Task brief ▸ One part of the entries below is wanted: the lines from the one containing "integer, [NaN], [+Infinity]" through the one containing "integers in the". Write those out exactly and nothing else.

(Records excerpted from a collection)

(** * VirtualChatList: the virtual-scroll window, the height cache and the
      auto-scroll policy of ai-chat-pc

    Shallow embedding of
      - [useMessageHeight.ts]  (the height cache hook),
      - [VirtualChatList/index.tsx]  (window computation, scroll handling,
        auto-scroll),
      - [MessageItem.tsx]  (the ResizeObserver height report),
      - [rafThrottle], [debounce], [throttle] and [estimateTextHeight] of
        the performance utilities
        ([import { rafThrottle } from '@pc/utils/performance']),
      - [useChatStore.ts]  (the message store).

    Conventions of the embedding.

    - A JavaScript [number] is modelled by the type [number] below: an exact
      integer, [NaN], [+Infinity] or [-Infinity].  IEEE-754 double arithmetic
      on integers of magnitude below 2^53 is exact, so on integral pixel
      amounts the model coincides with the engine; fractional pixels and
      rounding are outside of it.  Negative zero is identified with zero
      (every operator used by the component treats the two alike).
    - Loop counters, array lengths and the indices derived from them are
      integers in the source; they are [Z] (or [nat] for a length) here.
    - The [Map<number, number>] of the hook is a [gmap Z number], the
      [Map] of the message store a [gmap] over the conversation ids. *)

From stdpp Require Import gmap list strings.
From Stdlib Require Import ZArith Lia.

Open Scope Z_scope.

(** ** JavaScript numbers *)

Module JsNumber.

Inductive number : Type :=
  | Num (z : Z)
  | NaN
  | PosInfinity
  | NegInfinity.

#[global] Instance number_eq_dec : EqDecision number.
Proof. solve_decision. Defined.

(** [a + b] *)
Definition add (a b : number) : number :=
  match a, b with
  | NaN, _ | _, NaN => NaN
  | PosInfinity, NegInfinity | NegInfinity, PosInfinity => NaN
  | PosInfinity, _ | _, PosInfinity => PosInfinity
  | NegInfinity, _ | _, NegInfinity => NegInfinity
  | Num x, Num y => Num (x + y)
  end.

(** [a < b]; every comparison with [NaN] is false. *)
Definition lt (a b : number) : bool :=
  match a, b with
  | NaN, _ | _, NaN => false
  | _, NegInfinity => false
  | NegInfinity, _ => true
  | PosInfinity, _ => false
  | _, PosInfinity => true
  | Num x, Num y => x <? y
  end.

(** [a > b] *)
Definition gt (a b : number) : bool := lt b a.

(** [a <= b] *)
Definition le (a b : number) : bool :=
  match a, b with
  | NaN, _ | _, NaN => false
  | NegInfinity, _ => true
  | _, PosInfinity => true
  | _, NegInfinity => false
  | PosInfinity, _ => false
  | Num x, Num y => x <=? y
  end.

(** [a === b] on two numbers: [NaN] is not equal to itself. *)
Definition strict_eq (a b : number) : bool :=
  match a, b with
  | Num x, Num y => x =? y
  | PosInfinity, PosInfinity => true
  | NegInfinity, NegInfinity => true
  | _, _ => false
  end.

(** [ToBoolean]: zero and [NaN] are the falsy numbers. *)
Definition ToBoolean (a : number) : bool :=
  match a with
  | Num 0 => false
  | NaN => false
  | _ => true
  end.

End JsNumber.

Export JsNumber.

(** ** useMessageHeight.ts: the height cache *)

Module HeightCache.

(** [heightCache.current.get(index)] is [cache !! index]; a miss is
    JavaScript's [undefined]. *)

(** [x || d] where [x : number | undefined]. *)
Definition or_default (x : option number) (d : number) : number :=
  match x with
  | Some h => if ToBoolean h then h else d
  | None => d
  end.

(** [x !== size] where [x : number | undefined] and [size : number]. *)
Definition strict_neq (x : option number) (size : number) : bool :=
  match x with
  | Some h => negb (strict_eq h size)
  | None => true
  end.

Section Hook.

(** [useMessageHeight(defaultHeight = 100)] *)
Variable defaultHeight : number.

Definition getItemSize (cache : gmap Z number) (index : Z) : number :=
  or_default (cache !! index) defaultHeight.

Definition setItemSize (cache : gmap Z number) (index : Z) (size : number)
  : gmap Z number :=
  let currentHeight := cache !! index in
  if strict_neq currentHeight size then <[index := size]> cache else cache.

Definition resetHeights (cache : gmap Z number) : gmap Z number := ∅.

End Hook.

End HeightCache.

Export HeightCache.

(** ** MessageItem.tsx: the ResizeObserver callback

    [for (const entry of entries) { const height = entry.contentRect.height;
       if (height > 0) onHeightChange(index, height) }]

    [onHeightChange] is a parameter, as in the source; [S] is whatever state
    it acts on. *)

Module MessageItem.

Fixpoint resizeObserverCallback {S : Type}
    (onHeightChange : Z → number → S → S) (index : Z)
    (entries : list number) (s : S) : S :=
  match entries with
  | [] => s
  | height :: rest =>
      let s' := if gt height (Num 0) then onHeightChange index height s else s in
      resizeObserverCallback onHeightChange index rest s'
  end.

End MessageItem.

(** ** index.tsx: the window computation *)

(** [Array.prototype.slice(start, end)] on integer arguments. *)
Definition slice {A : Type} (l : list A) (start end_ : Z) : list A :=
  let len := Z.of_nat (length l) in
  let k := if start <? 0 then Z.max (len + start) 0 else Z.min start len in
  let final := if end_ <? 0 then Z.max (len + end_) 0 else Z.min end_ len in
  take (Z.to_nat (final - k)) (drop (Z.to_nat k) l).

Module Window.

Section Render.

(** What one render of the component closes over. [defaultHeight] is the
    argument of [useMessageHeight] (120 in the component), [BUFFER_SIZE]
    the local constant (3 in the component), [len] is [messages.length],
    [height] the prop, [scrollTop] the React state. *)
Variable defaultHeight : number.
Variable BUFFER_SIZE : Z.
Variable cache : gmap Z number.
Variable len : nat.
Variable height : number.
Variable scrollTop : number.

Local Abbreviation getItemSize := (HeightCache.getItemSize defaultHeight cache).

(** [for (let i = 0; i < messages.length; i++) total += getItemSize(i)];
    [k] counts the iterations that remain.  In the component this
    computation sits in a [useMemo] over [messages.length, getItemSize]: it
    runs in the renders in which the length has changed, on the cache of
    that moment. *)
Fixpoint totalHeight_loop (k : nat) (i : Z) (total : number) : number :=
  match k with
  | O => total
  | S k' => totalHeight_loop k' (i + 1) (add total (getItemSize i))
  end.

Definition totalHeight : number := totalHeight_loop len 0 (Num 0).

Fixpoint getStartIndex_loop (k : nat) (i : Z) (sum : number) : Z :=
  match k with
  | O => Z.max 0 (Z.of_nat len - 1 - BUFFER_SIZE)
  | S k' =>
      let itemHeight := getItemSize i in
      if gt (add sum itemHeight) scrollTop
      then Z.max 0 (i - BUFFER_SIZE)
      else getStartIndex_loop k' (i + 1) (add sum itemHeight)
  end.

Definition getStartIndex : Z := getStartIndex_loop len 0 (Num 0).

Fixpoint getEndIndex_loop (k : nat) (i : Z) (sum : number) : Z :=
  match k with
  | O => Z.of_nat len - 1
  | S k' =>
      let itemHeight := getItemSize i in
      let sum := add sum itemHeight in
      if gt sum (add scrollTop height)
      then Z.min (Z.of_nat len - 1) (i + BUFFER_SIZE)
      else getEndIndex_loop k' (i + 1) sum
  end.

Definition getEndIndex : Z := getEndIndex_loop len 0 (Num 0).

(** [for (let i = 0; i < startIndex; i++) offset += getItemSize(i)] *)
Fixpoint getOffsetY_loop (k : nat) (i : Z) (offset : number) : number :=
  match k with
  | O => offset
  | S k' => getOffsetY_loop k' (i + 1) (add offset (getItemSize i))
  end.

Definition getOffsetY (startIndex : Z) : number :=
  getOffsetY_loop (Z.to_nat startIndex) 0 (Num 0).

End Render.

(** The four values a render computes before building the tree.
    [totalHeight_] is what the [useMemo] of [totalHeight] returns when it
    runs on this cache, as it does in the first render and whenever
    [messages.length] has changed; in the other renders the component keeps
    the value memoised earlier, which [VirtualChatList.totalHeight_memo]
    tracks. *)
Record VisibleWindow : Type := {
  startIndex : Z;
  endIndex : Z;
  offsetY : number;
  totalHeight_ : number
}.

Definition render (defaultHeight : number) (BUFFER_SIZE : Z)
    (cache : gmap Z number) (len : nat) (height scrollTop : number)
  : VisibleWindow :=
  let startIndex := getStartIndex defaultHeight BUFFER_SIZE cache len scrollTop in
  let endIndex := getEndIndex defaultHeight BUFFER_SIZE cache len height scrollTop in
  {| startIndex := startIndex;
     endIndex := endIndex;
     offsetY := getOffsetY defaultHeight cache startIndex;
     totalHeight_ := totalHeight defaultHeight cache len |}.

(** [messages.slice(startIndex, endIndex + 1)] *)
Definition visibleMessages {M : Type} (messages : list M) (w : VisibleWindow)
  : list M :=
  slice messages (startIndex w) (endIndex w + 1).

(** Specification side: the sum of [getItemSize i] over [0 <= i < k], added
    from the left as the loops do. *)
Definition sumHeights (defaultHeight : number) (cache : gmap Z number)
    (k : Z) : number :=
  foldl add (Num 0) (HeightCache.getItemSize defaultHeight cache <$> seqZ 0 k).

End Window.

Export Window.

(** ** The scroll container, as the component sees it

    [containerRef.current] is the scrolling [div].  The component reads
    [scrollTop], [scrollHeight] and [clientHeight] and assigns [scrollTop];
    the three are finite numbers in the DOM. *)

Module DOM.

Record HTMLDivElement : Type := {
  scrollTop : Z;
  scrollHeight : Z;
  clientHeight : Z
}.

(** [el.scrollTop = v]: the browser clamps the assigned value to the
    scrollable range [0 .. scrollHeight - clientHeight]. *)
Definition assign_scrollTop (v : Z) (el : HTMLDivElement) : HTMLDivElement :=
  {| scrollTop := Z.max 0 (Z.min v (scrollHeight el - clientHeight el));
     scrollHeight := scrollHeight el;
     clientHeight := clientHeight el |}.

(** The content of the container is laid out again with height
    [contentHeight]: the scroll height follows (it is never less than the
    client height), and the browser clamps the position to the new range. *)
Definition laid_out (contentHeight : Z) (el : HTMLDivElement) : HTMLDivElement :=
  let height := Z.max contentHeight (clientHeight el) in
  {| scrollTop := Z.max 0 (Z.min (scrollTop el) (height - clientHeight el));
     scrollHeight := height;
     clientHeight := clientHeight el |}.

(** The position changes without the component's doing (wheel, touch,
    scrollbar drag), or is re-read after an assignment. *)
Definition moved_to (v : Z) (el : HTMLDivElement) : HTMLDivElement :=
  {| scrollTop := v;
     scrollHeight := scrollHeight el;
     clientHeight := clientHeight el |}.

End DOM.

(** ** index.tsx: the component as a state machine

    One [State] is one mounted [VirtualChatList]: its React state, its refs,
    the closure variable of [rafThrottle], and the two queues of the host
    (animation-frame callbacks and pending timeouts).  The component is
    mounted throughout, so [containerRef.current] is the container and the
    guards [if (containerRef.current)] pass. *)

Module VirtualChatList.

(** The two callbacks the component hands to [requestAnimationFrame]. *)
Inductive FrameRequestCallback : Type :=
  (** [() => { func.apply(context, args); rafId = null }] of [rafThrottle],
      with [func = (scrollTop) => setScrollTop(scrollTop)] *)
  | throttled (args : number)
  (** [() => { if (containerRef.current)
                 containerRef.current.scrollTop = containerRef.current.scrollHeight }] *)
  | scrollToBottom.

#[global] Instance FrameRequestCallback_eq_dec : EqDecision FrameRequestCallback.
Proof. solve_decision. Defined.

Record State : Type := {
  (** props *)
  messages_length : nat;
  (** [useState] *)
  scrollTop : number;
  isUserScrolling : bool;
  (** [useRef] *)
  userScrollTimeoutRef : option nat;
  heightCache : gmap Z number;
  containerRef : DOM.HTMLDivElement;
  (** [let rafId] of the [rafThrottle] closure behind [handleScrollThrottled] *)
  rafId : option nat;
  (** host: callbacks waiting for the next animation frame, oldest first *)
  frames : list (nat * FrameRequestCallback);
  (** host: handles of the timeouts still pending; the component sets only
      one kind of timeout, the 500 ms settle check of [handleScroll] *)
  timeouts : list nat;
  (** host: next handle handed out by [requestAnimationFrame]/[setTimeout] *)
  next_handle : nat;
  (** [const totalHeight = useMemo(..., [messages.length, getItemSize])]:
      the value computed by the last render in which [messages.length] had
      changed ([getItemSize] never changes); it is the height of the
      placeholder [div] *)
  totalHeight_memo : number
}.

Finished task ▸
      integer, [NaN], [+Infinity] or [-Infinity].  IEEE-754 double arithmetic
      on integers of magnitude below 2^53 is exact, so on integral pixel
      amounts the model coincides with the engine; fractional pixels and
      rounding are outside of it.  Negative zero is identified with zero
      (every operator used by the component treats the two alike).
    - Loop counters, array lengths and the indices derived from them are
      integers in the source; they are [Z] (or [nat] for a length) here.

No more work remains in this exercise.